> **REQUIREMENT**
Please retype all of the following entries exactly.

----- EXTRACTED RECORDS

(** * OBEX client session core and phonebook folder navigation

    A shallow embedding of [src/client/session.c] (session bring-up,
    reference counting, registry, transfer admission) and of
    [phonebook_set_folder] from [src/plugins/phonebook-tracker.c],
    together with the properties the specification states about them. *)

From Stdlib Require Import ZArith Lia List Bool Ascii String.
From stdpp Require Import base option list gmap pretty.
Import ListNotations.

Local Open Scope Z_scope.

(** ** errno values (Linux [errno.h]) *)

Definition ENOENT : Z := 2.
Definition EIO : Z := 5.
Definition ENOMEM : Z := 12.
Definition EINVAL : Z := 22.
Definition EBADR : Z := 53.
Definition EISCONN : Z := 106.
Definition ENOTCONN : Z := 107.
Definition EALREADY : Z := 114.
Definition ECANCELED : Z := 125.

(** ** The GLib string helpers the sources call

    These follow GLib's implementation of the functions ([gstrfuncs.c],
    [gfileutils.c]) on NUL-terminated strings, with [G_DIR_SEPARATOR]
    being the slash. *)

Module GLib.

Definition is_sep (c : ascii) : bool := Ascii.eqb c "/"%char.

(** [g_str_equal]: both arguments are non-NULL strings. *)
Definition g_str_equal (a b : string) : bool := String.eqb a b.

(** [g_strcmp0]: [strcmp] that accepts NULL, NULL sorting first. *)
Definition g_strcmp0 (a b : option string) : Z :=
  match a, b with
  | None, None => 0
  | None, Some _ => -1
  | Some _, None => 1
  | Some x, Some y =>
      match String.compare x y with
      | Eq => 0
      | Lt => -1
      | Gt => 1
      end
  end.

Fixpoint drop_seps (l : list ascii) : list ascii :=
  match l with
  | c :: r => if is_sep c then drop_seps r else l
  | [] => []
  end.

Fixpoint take_component (l : list ascii) : list ascii :=
  match l with
  | c :: r => if is_sep c then [] else c :: take_component r
  | [] => []
  end.

(** [g_path_get_basename]: ["."] for the empty string, ["/"] for a
    string of separators only, else the last component without its
    trailing separators. *)
Definition g_path_get_basename (file_name : string) : string :=
  match list_ascii_of_string file_name with
  | [] => "."%string
  | cs =>
      match drop_seps (rev cs) with
      | [] => "/"%string
      | rs => string_of_list_ascii (rev (take_component rs))
      end
  end.

(** The scan of [g_strrstr]: [p] runs from the last possible position
    down to the start of the haystack. *)
Fixpoint strrstr_from (haystack needle : string) (p : nat) : option nat :=
  if String.prefix needle (String.substring p (String.length haystack - p) haystack)
  then Some p
  else match p with
       | O => None
       | S p' => strrstr_from haystack needle p'
       end.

----------

> **WRITTEN SOLUTION**
(** * OBEX client session core and phonebook folder navigation

    A shallow embedding of [src/client/session.c] (session bring-up,
    reference counting, registry, transfer admission) and of
    [phonebook_set_folder] from [src/plugins/phonebook-tracker.c],
    together with the properties the specification states about them. *)

From Stdlib Require Import ZArith Lia List Bool Ascii String.
From stdpp Require Import base option list gmap pretty.
Import ListNotations.

Local Open Scope Z_scope.

(** ** errno values (Linux [errno.h]) *)

Definition ENOENT : Z := 2.
Definition EIO : Z := 5.
Definition ENOMEM : Z := 12.
Definition EINVAL : Z := 22.
Definition EBADR : Z := 53.
Definition EISCONN : Z := 106.
Definition ENOTCONN : Z := 107.
Definition EALREADY : Z := 114.
Definition ECANCELED : Z := 125.

(** ** The GLib string helpers the sources call

    These follow GLib's implementation of the functions ([gstrfuncs.c],
    [gfileutils.c]) on NUL-terminated strings, with [G_DIR_SEPARATOR]
    being the slash. *)

Module GLib.

Definition is_sep (c : ascii) : bool := Ascii.eqb c "/"%char.

(** [g_str_equal]: both arguments are non-NULL strings. *)
Definition g_str_equal (a b : string) : bool := String.eqb a b.

(** [g_strcmp0]: [strcmp] that accepts NULL, NULL sorting first. *)
Definition g_strcmp0 (a b : option string) : Z :=
  match a, b with
  | None, None => 0
  | None, Some _ => -1
  | Some _, None => 1
  | Some x, Some y =>
      match String.compare x y with
      | Eq => 0
      | Lt => -1
      | Gt => 1
      end
  end.

Fixpoint drop_seps (l : list ascii) : list ascii :=
  match l with
  | c :: r => if is_sep c then drop_seps r else l
  | [] => []
  end.

Fixpoint take_component (l : list ascii) : list ascii :=
  match l with
  | c :: r => if is_sep c then [] else c :: take_component r
  | [] => []
  end.

(** [g_path_get_basename]: ["."] for the empty string, ["/"] for a
    string of separators only, else the last component without its
    trailing separators. *)
Definition g_path_get_basename (file_name : string) : string :=
  match list_ascii_of_string file_name with
  | [] => "."%string
  | cs =>
      match drop_seps (rev cs) with
      | [] => "/"%string
      | rs => string_of_list_ascii (rev (take_component rs))
      end
  end.

(** The scan of [g_strrstr]: [p] runs from the last possible position
    down to the start of the haystack. *)
Fixpoint strrstr_from (haystack needle : string) (p : nat) : option nat :=
  if String.prefix needle (String.substring p (String.length haystack - p) haystack)
  then Some p
  else match p with
       | O => None
       | S p' => strrstr_from haystack needle p'
       end.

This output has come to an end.